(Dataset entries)
-.-.-
(** Right after the answer. *)
Lemma write_answered sh r j :
  disk_ok (state sh) -> req_ok r -> r_command r = CMD_WRITE -> (answer sh r).2.1 = 0 ->
  (j < length (r_payload r))%nat ->
  let d' := state (answer sh r).1 in
  disk_ok d' /\ visible d' (Z.to_nat (r_offset r) + j)%nat = r_payload r !! j /\
  (Z.land (r_flags r) CMD_FLAG_FUA <> 0 -> durable d' (Z.to_nat (r_offset r) + j)%nat = r_payload r !! j).
Proof.
  intros Hd [_ _ _ [Ho _] _ _] Hc Herr Hj. unfold answer in *. rewrite Hc in *. cbn [Z.eqb] in *.
  pose proof (consult_state sh CMD_WRITE (r_offset r) (r_length r)) as Hst.
  destruct (consult sh CMD_WRITE _ _) as [[sh' faulted] ?]. cbn [fst] in Hst.
  change (CMD_WRITE =? CMD_READ) with false in *. change (CMD_WRITE =? CMD_WRITE) with true in *.
  cbv beta iota in *. destruct faulted; [done|].
  unfold lift_state, write_fua in *. rewrite Hst in *.
  destruct (disk_write (state sh) (r_offset r) (r_payload r)) as [d1 res] eqn:E.
  pose proof (disk_write_ok (state sh) (r_offset r) (r_payload r) Hd Ho) as [Hd1 _].
  rewrite E in Hd1. cbn [fst] in Hd1.
  destruct res as [[]|k]; [|done]. cbn [is_ok andb] in *.
  pose proof (disk_write_sound _ _ _ _ Hd Ho E (Z.to_nat (r_offset r) + j)) as Hv.
  rewrite decide_True in Hv by (unfold zlen; lia).
  replace (Z.to_nat (Z.of_nat (Z.to_nat (r_offset r) + j) - r_offset r)) with j in Hv by lia.
  destruct (Z.eqb_spec (Z.land (r_flags r) CMD_FLAG_FUA) 0) as [Hz|Hz]; cbn [negb] in *; [by split_and!|].
  destruct (disk_flush d1) as [d2 [[]|k]] eqn:E2; [|done]. cbn [fst state].
  destruct (disk_flush_sound d1 d2 Hd1 E2) as (Hd2 & _ & _ & _ & Hvd).
  destruct (Hvd (Z.to_nat (r_offset r) + j)%nat) as [Hv2 Hdu]. split_and!; [done|by rewrite Hv2|]. intros _. by rewrite Hdu.
Qed.

(** C17: an acknowledgement is kept as long as no later one is refused. On any
    disk, of any size, with any fault policy and a host whose writes may fail
    or be cut short at any point: after a write that was answered without error
    come any requests, of which those that write or flush were answered without
    error too and none writes the byte again. Then the guest reads the byte
    back as written, and when the write asked for forced unit access a power
    cut leaves it so. (A flush that fails loses what it held.) *)
Theorem acknowledged_write_kept sh r j later :
  disk_ok (state sh) -> req_ok r -> r_command r = CMD_WRITE -> (answer sh r).2.1 = 0 ->
  (j < length (r_payload r))%nat ->
  let sh1 := (answer sh r).1 in
  let b := (Z.to_nat (r_offset r) + j)%nat in
  Forall req_ok later -> Forall (leaves_alone b) later ->
  Forall2 (fun q a => acknowledged q a.1.1) later (answers sh1 later).2 ->
  let d' := state (answers sh1 later).1 in
  visible d' b = r_payload r !! j /\
  (Z.land (r_flags r) CMD_FLAG_FUA <> 0 -> visible (power_cut d') b = r_payload r !! j).
Proof.
  intros Hd Hr Hc Herr Hj sh1 b Hok Ha Hack d'.
  destruct (write_answered sh r j Hd Hr Hc Herr Hj) as (Hd1 & Hv & Hfua).
  destruct (answers_keep later sh1 b Hd1 Hok Ha Hack) as [Hv2 Hdur].
  fold sh1 b in Hv, Hfua. split; [by unfold d'; rewrite Hv2|]. intros Hf%Hfua.
  unfold visible, power_cut; simpl. rewrite lookup_empty. change (durable d' b = r_payload r !! j).
  unfold d'. destruct Hdur as [->| ->]; done.
Qed.

(** * Witnesses *)

(** A disk armed to fail every read, and a client that writes, reads, sends an
    unknown command and flushes. *)
Definition demo_shared : shared := Shared demo_disk (FaultPolicy true false None None None) 0.

Definition demo_write : request := Request 1 CMD_WRITE 11 510 4 (str "abcd").

Definition demo_requests : list request :=
  [demo_write; Request 0 CMD_READ 12 508 8 []; Request 0 9 13 0 0 []; Request 0 CMD_FLUSH 14 0 0 []].

Lemma demo_requests_ok :
  Forall req_ok demo_requests /\ Forall (fun r => r_command r <> CMD_DISC) demo_requests.
Proof. split; repeat constructor; done. Qed.

Example demo_replies :
  (answers demo_shared demo_requests).2 = [(0, 11, []); (5, 12, []); (22, 13, []); (0, 14, [])].
Proof. by vm_compute. Qed.

Lemma transmission_in_sync_witness :
  exists w', transmission 5 (Conn (mjoin (encode_request <$> demo_requests) ++ []) [] None [] demo_shared)
    = Some (w', Ok ()) /\ outp w' = encode_replies (answers demo_shared demo_requests).2.
Proof.
  destruct (transmission_in_sync demo_shared demo_requests [] [] 5) as (w' & H1 & _ & H2 & _);
    [apply demo_exact|apply demo_requests_ok|apply demo_requests_ok|by left|simpl; lia|].
  exists w'. exact (conj H1 H2).
Defined.
(* ===== verification/Cpio.v ===== *)
(** The per-boot files of [src/provium-host/src/vmm/files_cpio.rs]: path
    validation, the newc archive and its gzip wrapper, with the reference
    readers that take them apart again. *)
From Stdlib Require Import Sorted.
From S2P Require Import Prelude.

(** * Paths as byte strings (valid UTF-8, so [to_string_lossy] is the identity) *)

Definition SLASH : byte := "/"%byte.
Definition DOT : byte := "."%byte.

(** [str::split]: the pieces between separators, empty ones included. *)
Fixpoint split_on (sep : byte) (s : bytes) : list bytes :=
  match s with
  | [] => [[]]
  | b :: s' =>
      if bool_decide (b = sep) then [] :: split_on sep s'
      else match split_on sep s' with
           | [] => [[b]]
           | p :: ps => (b :: p) :: ps
           end
  end.

(** [rel.split('/').filter(|c| !c.is_empty())]. *)
Definition pieces (s : bytes) : list bytes :=
  filter (fun c => c <> []) (split_on SLASH s).

Inductive component := RootDir | CurDir | ParentDir | Normal (c : bytes).

(** [Path::components] on Unix: repeated slashes and interior [.] vanish, a
    leading [.] of a relative path is kept. *)
Definition components (p : bytes) : list component :=
  let has_root := bool_decide (head p = Some SLASH) in
  let leading_dot := bool_decide (head (split_on SLASH p) = Some [DOT]) in
  (if has_root then [RootDir] else if leading_dot then [CurDir] else []) ++
  omap (fun c => if bool_decide (c = [DOT]) then None
                 else if bool_decide (c = [DOT; DOT]) then Some ParentDir
                 else Some (Normal c)) (pieces p).

Record injected_file := InjectedFile { guest_path : bytes; fcontent : bytes; fmode : Z }.

Inductive path_error := MayNotContainDots (p : bytes) | NamesNoFile (p : bytes).

Fixpoint check_components (p : bytes) (seen_normal : bool) (cs : list component)
  : result () path_error :=
  match cs with
  | [] => if seen_normal then Ok () else Err (NamesNoFile p)
  | RootDir :: cs' => check_components p seen_normal cs'
  | Normal _ :: cs' => check_components p true cs'
  | CurDir :: _ | ParentDir :: _ => Err (MayNotContainDots p)
  end.

Fixpoint validate (files : list injected_file) : result () path_error :=
  match files with
  | [] => Ok ()
  | f :: files' =>
      let? _ := check_components (guest_path f) false (components (guest_path f)) in
      validate files'
  end.

(** [trim_start_matches('/')]. *)
Fixpoint relative (p : bytes) : bytes :=
  match p with
  | b :: p' => if bool_decide (b = SLASH) then relative p' else p
  | [] => []
  end.

(** * The archive *)

Definition DIR_MODE : Z := 493 (* 0o755 *).
Definition S_IFREG : Z := 0x8000 (* 0o100000 *).
Definition S_IFDIR : Z := 0x4000 (* 0o040000 *).
Definition DEFAULT_FILE_MODE : Z := 420 (* 0o644 *).

Definition hex_digit (d : Z) : byte := byte_of_Z (if d <? 10 then 48 + d else 87 + d).

(** [format!("{field:08x}")] of a [u32]. *)
Definition hex8 (field : Z) : bytes :=
  (fun i => hex_digit ((field / 16 ^ (7 - Z.of_nat i)) mod 16)) <$> seq 0 8.

(** [while out.len() % 4 != 0 { out.push(0) }]; three turns at most. *)
Fixpoint pad_loop (fuel : nat) (out : bytes) : bytes :=
  match fuel with
  | O => out
  | S fuel' => if zlen out mod 4 =? 0 then out else pad_loop fuel' (out ++ [x00])
  end.

Definition pad4 (out : bytes) : bytes := pad_loop 3 out.

Definition header (ino mode filesize namesize : Z) : bytes :=
  str "070701" ++
  mjoin (hex8 <$> [ino; mode; 0; 0; 1; 0; filesize; 0; 0; 0; 0; namesize; 0]).

Definition push_entry (out : bytes) (ino mode : Z) (name data : bytes) : bytes :=
  let namesize := wrap u32_max (wrap u32_max (zlen name) + 1) in
  let filesize := wrap u32_max (zlen data) in
  pad4 (pad4 (out ++ header ino mode filesize namesize ++ name ++ [x00]) ++ data).

(** ** The set of directories, a [BTreeSet<String>]: strings in byte order *)

Fixpoint bytes_cmp (a b : bytes) : comparison :=
  match a, b with
  | [], [] => Eq
  | [], _ => Lt
  | _, [] => Gt
  | x :: a', y :: b' =>
      match byte_to_Z x ?= byte_to_Z y with Eq => bytes_cmp a' b' | c => c end
  end.

Fixpoint set_insert (x : bytes) (l : list bytes) : list bytes :=
  match l with
  | [] => [x]
  | y :: l' =>
      match bytes_cmp x y with
      | Lt => x :: l
      | Eq => l
      | Gt => y :: set_insert x l'
      end
  end.

Definition set_remove (x : bytes) (l : list bytes) : list bytes := filter (fun y => y <> x) l.

(** The loop over one path's components: the accumulated prefix and the set. *)
Definition add_component (st : bytes * list bytes) (comp : bytes) : bytes * list bytes :=
  let acc := (if bool_decide (st.1 = []) then [] else st.1 ++ [SLASH]) ++ comp in
  (acc, set_insert acc st.2).

Definition add_ancestors (dirs : list bytes) (f : injected_file) : list bytes :=
  let '(acc, dirs') := foldl add_component ([], dirs) (pieces (relative (guest_path f))) in
  set_remove acc dirs'.

Definition directories (files : list injected_file) : list bytes := foldl add_ancestors [] files.

Definition push_dir (st : bytes * Z) (d : bytes) : bytes * Z :=
  (push_entry st.1 st.2 (Z.lor S_IFDIR DIR_MODE) d [], wrap u32_max (st.2 + 1)).

Definition push_file (st : bytes * Z) (f : injected_file) : bytes * Z :=
  (push_entry st.1 st.2 (Z.lor S_IFREG (Z.land (fmode f) 0xfff)) (relative (guest_path f)) (fcontent f),
   wrap u32_max (st.2 + 1)).

Definition build (files : list injected_file) : bytes :=
  let st := foldl push_dir ([], 1) (directories files) in
  let st := foldl push_file st files in
  push_entry st.1 0 0 (str "TRAILER!!!") [].

(** * The gzip wrapper *)

Definition crc_step (crc : Z) : Z :=
  Z.lxor (Z.shiftr crc 1) (Z.land 0xedb88320 (wrap u32_max (0 - Z.land crc 1))).

Definition crc_byte (crc : Z) (b : byte) : Z := Nat.iter 8 crc_step (Z.lxor crc (byte_to_Z b)).

Definition crc32 (data : bytes) : Z := Z.lxor u32_max (foldl crc_byte u32_max data).

(** [slice::chunks]; every turn takes [S n] bytes, so the length is enough fuel. *)
Fixpoint chunks (fuel n : nat) (data : bytes) : list bytes :=
  match fuel, data with
  | S fuel', _ :: _ => take (S n) data :: chunks fuel' n (drop (S n) data)
  | _, _ => []
  end.

Definition stored_block (last : bool) (chunk : bytes) : bytes :=
  (if last then x01 else x00) ::
  le_bytes 2 (zlen chunk) ++ le_bytes 2 (Z.lxor u16_max (zlen chunk)) ++ chunk.

Fixpoint stored_blocks (cs : list bytes) : bytes :=
  match cs with
  | [] => []
  | [c] => stored_block true c
  | c :: cs' => stored_block false c ++ stored_blocks cs'
  end.

Definition gzip_header : bytes := [x1f; x8b; x08; x00; x00; x00; x00; x00; x00; xff].

Definition gzip_stored (data : bytes) : bytes :=
  let cs := chunks (length data) (Z.to_nat 65534) data in
  gzip_header ++
  (match cs with [] => [x01; x00; x00; xff; xff] | _ => [] end) ++ stored_blocks cs ++
  le_bytes 4 (crc32 data) ++ le_bytes 4 (wrap u32_max (zlen data)).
-.-.-
What this task involves
Starting with the first line of the data above, copy each line exactly until you reach the line with "let d' := state (answer sh r).1 in"; include that line as well.

Result of the exercise
(** Right after the answer. *)
Lemma write_answered sh r j :
  disk_ok (state sh) -> req_ok r -> r_command r = CMD_WRITE -> (answer sh r).2.1 = 0 ->
  (j < length (r_payload r))%nat ->
  let d' := state (answer sh r).1 in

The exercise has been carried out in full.